Fue en una mañana de primavera, justo cuando trabajaba en las faenas del campo, cuando Cresencio Rodríguez, alias el compadre Chemo, fue picado en el brazo derecho por una abeja radioactiva. Cuando llegó a casa comprobó que tenía poderes sobrehumanos: podía, por ejemplo, identificar con gran precisión nombre, distancia y dirección de las principales flores de la región, era hábil para ejecutar en el aire danzas ligeras y elegantes, su boca producía miel de inigualable calidad y, lo que era sin duda más significativo, poseía en parte estratégica del cuerpo un filoso apéndice especialmente diseñado para utilizarse como arma mortal.
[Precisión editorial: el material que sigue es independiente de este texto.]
(** ** Data model *)

Inductive Facing := north | south | east | west.

Module Player.
(** A player object as the client reads it.  The identity is read under
    both property names: [playerId] when a joining player is inserted,
    [id] when the local outline is drawn. *)
Record t := mk {
  playerId : string;
  id : string;
  username : string;
  x : Q;
  y : Q;
  facing : Facing;
  animationFrame : Z;
  avatar : string
}.
End Player.

Module PlayerDelta.
(** A partial player object of a [players_moved] batch: each property is
    either supplied or missing. *)
Record t := mk {
  playerId : option string;
  id : option string;
  username : option string;
  x : option Q;
  y : option Q;
  facing : option Facing;
  animationFrame : option Z;
  avatar : option string
}.
End PlayerDelta.

Module Avatar.
Record t := mk {
  name : string;
  frames_north : list string;
  frames_south : list string;
  frames_east : list string
}.
End Avatar.

Inductive ItemType := banana | apple | blueberry.

Module Item.
Record t := mk {
  id : nat;
  type : ItemType;
  x : Q;
  y : Q;
  collected : bool
}.
End Item.

Module Snake.
Record t := mk {
  id : nat;
  x : Q;
  y : Q
}.
End Snake.

Module FloatingText.
Record t := mk {
  x : Q;
  y : Q;
  text : string;
  color : string;
  life : Z;
  maxLife : Z;
  velocityY : Q
}.
End FloatingText.

Module Inventory.
Record t := mk {
  bananas : nat;
  apples : nat;
  blueberries : nat
}.
End Inventory.

(** Locations of player objects in the store. *)
Abbreviation loc := nat (only parsing).

(** The fields of [GameClient] that the simulation and the message handler
    read or write.  [canvas_width] and [canvas_height] are
    [this.canvas.width] and [this.canvas.height]. *)
Record GameClient := mkGameClient {
  worldWidth : Q;
  worldHeight : Q;
  canvas_width : Q;
  canvas_height : Q;
  playerId : option string;
  myPlayer : option loc;
  players : gmap string loc;
  heap : list Player.t;
  avatars : gmap string Avatar.t;
  cameraX : Q;
  cameraY : Q;
  playerHealth : Z;
  items : list Item.t;
  inventory : Inventory.t;
  itemSize : Q;
  snakes : list Snake.t;
  snakeWidth : Q;
  snakeHeight : Q;
  lastSnakeDamage : Z;
  floatingTexts : list FloatingText.t
}.

(** Field assignments [this.f = v]. *)
Definition with_canvas (w h : Q) (s : GameClient) : GameClient :=
  mkGameClient (worldWidth s) (worldHeight s) w h (playerId s) (myPlayer s)
    (players s) (heap s) (avatars s) (cameraX s) (cameraY s) (playerHealth s)
    (items s) (inventory s) (itemSize s) (snakes s) (snakeWidth s)
    (snakeHeight s) (lastSnakeDamage s) (floatingTexts s).

Definition with_playerId (v : option string) (s : GameClient) : GameClient :=
  mkGameClient (worldWidth s) (worldHeight s) (canvas_width s) (canvas_height s)
    v (myPlayer s) (players s) (heap s) (avatars s) (cameraX s) (cameraY s)
    (playerHealth s) (items s) (inventory s) (itemSize s) (snakes s)
    (snakeWidth s) (snakeHeight s) (lastSnakeDamage s) (floatingTexts s).

Definition with_myPlayer (v : option loc) (s : GameClient) : GameClient :=
  mkGameClient (worldWidth s) (worldHeight s) (canvas_width s) (canvas_height s)
    (playerId s) v (players s) (heap s) (avatars s) (cameraX s) (cameraY s)
    (playerHealth s) (items s) (inventory s) (itemSize s) (snakes s)
    (snakeWidth s) (snakeHeight s) (lastSnakeDamage s) (floatingTexts s).

Definition with_players (v : gmap string loc) (s : GameClient) : GameClient :=
  mkGameClient (worldWidth s) (worldHeight s) (canvas_width s) (canvas_height s)
    (playerId s) (myPlayer s) v (heap s) (avatars s) (cameraX s) (cameraY s)
    (playerHealth s) (items s) (inventory s) (itemSize s) (snakes s)
    (snakeWidth s) (snakeHeight s) (lastSnakeDamage s) (floatingTexts s).

Definition with_heap (v : list Player.t) (s : GameClient) : GameClient :=
  mkGameClient (worldWidth s) (worldHeight s) (canvas_width s) (canvas_height s)
    (playerId s) (myPlayer s) (players s) v (avatars s) (cameraX s) (cameraY s)
    (playerHealth s) (items s) (inventory s) (itemSize s) (snakes s)
    (snakeWidth s) (snakeHeight s) (lastSnakeDamage s) (floatingTexts s).

Definition with_avatars (v : gmap string Avatar.t) (s : GameClient) : GameClient :=
  mkGameClient (worldWidth s) (worldHeight s) (canvas_width s) (canvas_height s)
    (playerId s) (myPlayer s) (players s) (heap s) v (cameraX s) (cameraY s)
    (playerHealth s) (items s) (inventory s) (itemSize s) (snakes s)
    (snakeWidth s) (snakeHeight s) (lastSnakeDamage s) (floatingTexts s).
(** * DecentralizedLoadBalancerSimulator: a shallow embedding

    The development follows the C++ sources: [Task], [Message], [PeerNode]
    and [NetworkManager].  A [PeerNode] is a record of the fields the
    methods read and write; the [NetworkManager] registry stores raw
    [PeerNode*] pointers, which are addresses into a store of nodes, so that
    two registered ids may alias one node.  Each thread body is one
    sequential step on that store (the loop body run under its locks);
    the Logger sink, the sleeps and the condition variables are left out. *)

From Stdlib Require Import ZArith Lia.
From stdpp Require Import functions sorting.
From stdpp Require Import list gmap strings pretty.

Local Open Scope Z_scope.

(** ** Machine integers and pointers *)

(** [static_cast<int>] of a [size_t]: the value modulo 2^32, read as a
    signed 32-bit integer. *)
Definition static_cast_int (n : nat) : Z :=
  let z := Z.of_nat n mod 2 ^ 32 in
  if decide (z < 2 ^ 31) then z else z - 2 ^ 32.

(** [std::shared_ptr<T>]: [None] is the null pointer.  The pointee is never
    mutated after construction, so sharing is not observable. *)
Definition shared_ptr (T : Type) : Type := option T.

(** The test [if (p)] on a pointer. *)
Definition non_null {T} (p : shared_ptr T) : bool :=
  match p with Some _ => true | None => false end.

(** A [PeerNode*]: the address of a node in the store.  The store is total,
    so a registered pointer is never null or dangling. *)
Definition addr : Type := nat.

(** ** std::map<int, V>

    A finite map with unique keys.  Range-for over a [std::map] visits the
    entries in ascending key order. *)
Definition key_le {V} (p q : Z * V) : Prop := p.1 ≤ q.1.

Global Instance key_le_dec {V} (p q : Z * V) : Decision (key_le p q).
Proof. unfold key_le. apply _. Defined.

Global Instance key_le_total {V} : Total (@key_le V).
Proof. intros p q. unfold key_le. lia. Qed.

Global Instance key_le_trans {V} : Transitive (@key_le V).
Proof. intros p q r. unfold key_le. lia. Qed.

Definition key_lt {V} (p q : Z * V) : Prop := p.1 < q.1.

Definition map_iter {V} (m : gmap Z V) : list (Z * V) :=
  merge_sort key_le (map_to_list m).

(** ** Task.h / Task.cpp *)
Module Task.
Record t : Type := new_at {
  id_ : Z;
  complexity_ : Z;
  creation_time_ : Z
}.

Definition getId (task : t) : Z := id_ task.
Definition getComplexity (task : t) : Z := complexity_ task.
Definition getCreationTime (task : t) : Z := creation_time_ task.

Global Instance task_eq_dec : EqDecision t.
Proof. solve_decision. Defined.
End Task.

(** ** Message.h / Message.cpp *)
Inductive MessageType : Type :=
  | LOAD_UPDATE
  | TASK_REQUEST
  | TASK_TRANSFER
  | PEER_DISCOVERY.

Global Instance MessageType_eq_dec : EqDecision MessageType.
Proof. solve_decision. Defined.

Module Message.
Record t : Type := mk {
  type_ : MessageType;
  sender_id_ : Z;
  receiver_id_ : Z;
  load_value_ : Z;
  task_ : shared_ptr Task.t
}.

(** [Message::Message(type, sender_id, receiver_id)] *)
Definition new (type : MessageType) (sender_id receiver_id : Z) : t :=
  {| type_ := type; sender_id_ := sender_id; receiver_id_ := receiver_id;
     load_value_ := 0; task_ := None |}.

Definition getType (m : t) : MessageType := type_ m.
Definition getSenderId (m : t) : Z := sender_id_ m.
Definition getReceiverId (m : t) : Z := receiver_id_ m.

Definition setLoadValue (load : Z) (m : t) : t :=
  {| type_ := type_ m; sender_id_ := sender_id_ m;
     receiver_id_ := receiver_id_ m; load_value_ := load; task_ := task_ m |}.

Definition getLoadValue (m : t) : Z := load_value_ m.

Definition setTask (task : shared_ptr Task.t) (m : t) : t :=
  {| type_ := type_ m; sender_id_ := sender_id_ m;
     receiver_id_ := receiver_id_ m; load_value_ := load_value_ m;
     task_ := task |}.

Definition getTask (m : t) : shared_ptr Task.t := task_ m.

Global Instance message_eq_dec : EqDecision t.
Proof. solve_decision. Defined.

(** The accessors as section 4.2 of the specification words them: a
    payload that does not belong to the variant is answered by absence.
    These two are not the code; they are what the code is compared with. *)
Definition strict_getLoadValue (m : t) : option Z :=
  match type_ m with
  | LOAD_UPDATE => Some (load_value_ m)
  | _ => None
  end.

Definition strict_getTask (m : t) : option Task.t :=
  match type_ m with
  | TASK_TRANSFER => task_ m
  | _ => None
  end.
End Message.

(** ** PeerNode.h / PeerNode.cpp: the node-local part *)
Record PeerNode : Type := mkPeerNode {
  id_ : Z;
  load_threshold_ : Z;
  tasks_processed_ : Z;
  task_queue_ : list (shared_ptr Task.t);
  peer_loads_ : gmap Z Z;
  peers_ : list Z;
  message_queue_ : list Message.t;
  running_ : bool;
  (** [network_manager_ != nullptr]; the store has one NetworkManager. *)
  network_manager_ : bool
}.

(** [PeerNode::PeerNode(id, load_threshold, network_manager)] *)
Definition PeerNode_new (id load_threshold : Z) (network_manager : bool)
  : PeerNode :=
  {| id_ := id; load_threshold_ := load_threshold; tasks_processed_ := 0;
     task_queue_ := []; peer_loads_ := ∅; peers_ := [];
     message_queue_ := []; running_ := false;
     network_manager_ := network_manager |}.

Definition set_task_queue (q : list (shared_ptr Task.t)) (n : PeerNode)
  : PeerNode :=
  {| id_ := id_ n; load_threshold_ := load_threshold_ n;
     tasks_processed_ := tasks_processed_ n; task_queue_ := q;
     peer_loads_ := peer_loads_ n; peers_ := peers_ n;
     message_queue_ := message_queue_ n; running_ := running_ n;
     network_manager_ := network_manager_ n |}.

Definition set_peer_loads (pl : gmap Z Z) (n : PeerNode) : PeerNode :=
  {| id_ := id_ n; load_threshold_ := load_threshold_ n;
     tasks_processed_ := tasks_processed_ n; task_queue_ := task_queue_ n;
     peer_loads_ := pl; peers_ := peers_ n;
     message_queue_ := message_queue_ n; running_ := running_ n;
     network_manager_ := network_manager_ n |}.

Definition set_peers (ps : list Z) (n : PeerNode) : PeerNode :=
  {| id_ := id_ n; load_threshold_ := load_threshold_ n;
     tasks_processed_ := tasks_processed_ n; task_queue_ := task_queue_ n;
     peer_loads_ := peer_loads_ n; peers_ := ps;
     message_queue_ := message_queue_ n; running_ := running_ n;
     network_manager_ := network_manager_ n |}.

Definition set_message_queue (q : list Message.t) (n : PeerNode) : PeerNode :=
  {| id_ := id_ n; load_threshold_ := load_threshold_ n;
     tasks_processed_ := tasks_processed_ n; task_queue_ := task_queue_ n;
     peer_loads_ := peer_loads_ n; peers_ := peers_ n;
     message_queue_ := q; running_ := running_ n;
     network_manager_ := network_manager_ n |}.

Definition set_running (b : bool) (n : PeerNode) : PeerNode :=
  {| id_ := id_ n; load_threshold_ := load_threshold_ n;
     tasks_processed_ := tasks_processed_ n; task_queue_ := task_queue_ n;
     peer_loads_ := peer_loads_ n; peers_ := peers_ n;
     message_queue_ := message_queue_ n; running_ := b;
     network_manager_ := network_manager_ n |}.

(** [PeerNode::start] and [PeerNode::stop], as far as the flag goes: the
    exchange on [running_]; spawning and joining the threads is not part of
    the node's data. *)
Definition start (n : PeerNode) : PeerNode :=
  if running_ n then n else set_running true n.

Definition stop (n : PeerNode) : PeerNode :=
  if running_ n then set_running false n else n.

(** [n'] differs from [n] in its inbox at most. *)
Definition inbox_only (n n' : PeerNode) : Prop :=
  n' = set_message_queue (message_queue_ n') n.

(** [PeerNode::addTask]: push at the back of the FIFO.  The log line that
    follows the push dereferences the task, so the call is defined for a
    non-null task only. *)
Definition addTask (task : shared_ptr Task.t) (n : PeerNode) : PeerNode :=
  set_task_queue (task_queue_ n ++ [task]) n.

(** [PeerNode::getCurrentLoad] *)
Definition getCurrentLoad (n : PeerNode) : Z :=
  static_cast_int (length (task_queue_ n)).

Definition getTasksProcessed (n : PeerNode) : Z := tasks_processed_ n.

(** [PeerNode::handleMessage]: push at the back of the inbox.  The body
    never reads [running_]. *)
Definition handleMessage (message : Message.t) (n : PeerNode) : PeerNode :=
  set_message_queue (message_queue_ n ++ [message]) n.

(** [PeerNode::addPeer]: [std::find] then [push_back]. *)
Definition addPeer (peer_id : Z) (n : PeerNode) : PeerNode :=
  if decide (peer_id ∈ peers_ n) then n
  else set_peers (peers_ n ++ [peer_id]) n.

Definition getPeers (n : PeerNode) : list Z := peers_ n.
Definition getId (n : PeerNode) : Z := id_ n.

(** The body of the range-for in [selectBestPeer], on the pair
    [(best_peer, min_load)]. *)
Definition selectBestPeer_step (acc : Z * Z) (entry : Z * Z) : Z * Z :=
  let '(best_peer, min_load) := acc in
  let '(peer_id, load) := entry in
  if decide (load < min_load) then (peer_id, load) else (best_peer, min_load).

(** [selectBestPeer] on a peer-load map, with the value [getCurrentLoad()]
    returned given as [current_load]. *)
Definition selectBestPeer_at (peer_loads : gmap Z Z) (current_load : Z) : Z :=
  if decide (peer_loads = ∅) then -1
  else (foldl selectBestPeer_step (-1, current_load) (map_iter peer_loads)).1.

(** [cheapest_peer peer_loads d r]: [r] is recorded with a depth below [d],
    no entry is recorded with a smaller depth, and no entry with the same
    depth has a smaller id. *)
Definition cheapest_peer (peer_loads : gmap Z Z) (d r : Z) : Prop :=
  ∃ load, peer_loads !! r = Some load ∧ load < d ∧
    (∀ k v, peer_loads !! k = Some v → load ≤ v) ∧
    (∀ k, peer_loads !! k = Some load → r ≤ k).

(** [PeerNode::selectBestPeer] *)
Definition selectBestPeer (n : PeerNode) : Z :=
  selectBestPeer_at (peer_loads_ n) (getCurrentLoad n).

(** The [switch] of [messageProcessorLoop] on one dequeued message. *)
Definition dispatchMessage (message : Message.t) (n : PeerNode) : PeerNode :=
  match Message.getType message with
  | LOAD_UPDATE =>
      let peer_id := Message.getSenderId message in
      let load := Message.getLoadValue message in
      set_peer_loads (<[peer_id := load]> (peer_loads_ n)) n
  | TASK_TRANSFER =>
      let task := Message.getTask message in
      if non_null task then addTask task n else n
  | PEER_DISCOVERY => addPeer (Message.getSenderId message) n
  | TASK_REQUEST => n
  end.

(** One turn of [messageProcessorLoop] once the wait has returned: with an
    empty inbox the wait only returns on shutdown and the loop breaks. *)
Definition messageProcessorStep (n : PeerNode) : PeerNode :=
  match message_queue_ n with
  | [] => n
  | message :: rest => dispatchMessage message (set_message_queue rest n)
  end.

(** ** NetworkManager.h / NetworkManager.cpp *)
Record NetworkManager : Type := mkNetworkManager {
  nodes_ : gmap Z addr
}.

(** The store: the registry and the nodes its pointers refer to. *)
Record World : Type := mkWorld {
  network : NetworkManager;
  heap : addr → PeerNode
}.

Definition with_node (a : addr) (f : PeerNode → PeerNode) (w : World) : World :=
  {| network := network w; heap := <[a := f (heap w a)]> (heap w) |}.

(** [NetworkManager::registerNode] *)
Definition registerNode (node_id : Z) (node : addr) (w : World) : World :=
  {| network := {| nodes_ := <[node_id := node]> (nodes_ (network w)) |};
     heap := heap w |}.

(** [NetworkManager::sendMessage]: an unknown receiver drops the message;
    nothing is returned to the caller either way. *)
Definition sendMessage (message : Message.t) (w : World) : World :=
  match nodes_ (network w) !! Message.getReceiverId message with
  | Some receiver => with_node receiver (handleMessage message) w
  | None => w
  end.

(** The entries [broadcastMessage] keeps while it holds the lock. *)
Definition broadcast_targets (sender_id : Z) (nm : NetworkManager)
  : list (Z * addr) :=
  filter (λ entry, entry.1 ≠ sender_id) (map_iter (nodes_ nm)).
El compadre Chemo supo que no habría una segunda oportunidad para ganarse la gloria y esa noche decidió convertirse en el hombre abeja, terror de los maleantes y defensor de los humildes. En pocos minutos improvisó un disfraz adecuado a la naturaleza del personaje y enmascarado salió a las calles del pueblo para hacer justicia. Tuvo suerte. Al cabo de un par de horas, un sujeto siniestro, de funestas intenciones, entraba en casa ajena, seguramente para ejecutar aciagos planes. Enfrentó su primera aventura con la determinación que el caso ameritaba y no obstante las diferencias en cuerpo y estatura se abalanzó cual abeja africana al feroz asaltante. Superada la primera impresión, el ladronzuelo tomó la iniciativa y empezó a propinarle a nuestro héroe sendos puñetazos. Casi derrotado, Chemo gritó Armas a mí, y presto ensartó el aguijón al enemigo en salva sea la parte. Evitó el robo, pero supo también que había cometido el mayor error de su vida. Con el puñal se le desprendió medio aparato digestivo y con las tripas se le fue la vida entera.


Y aquí termina la historia efímera del hombre abeja.


Moraleja: No importa qué tan superhéroe te sientas, al usar el aguijón usa también condón.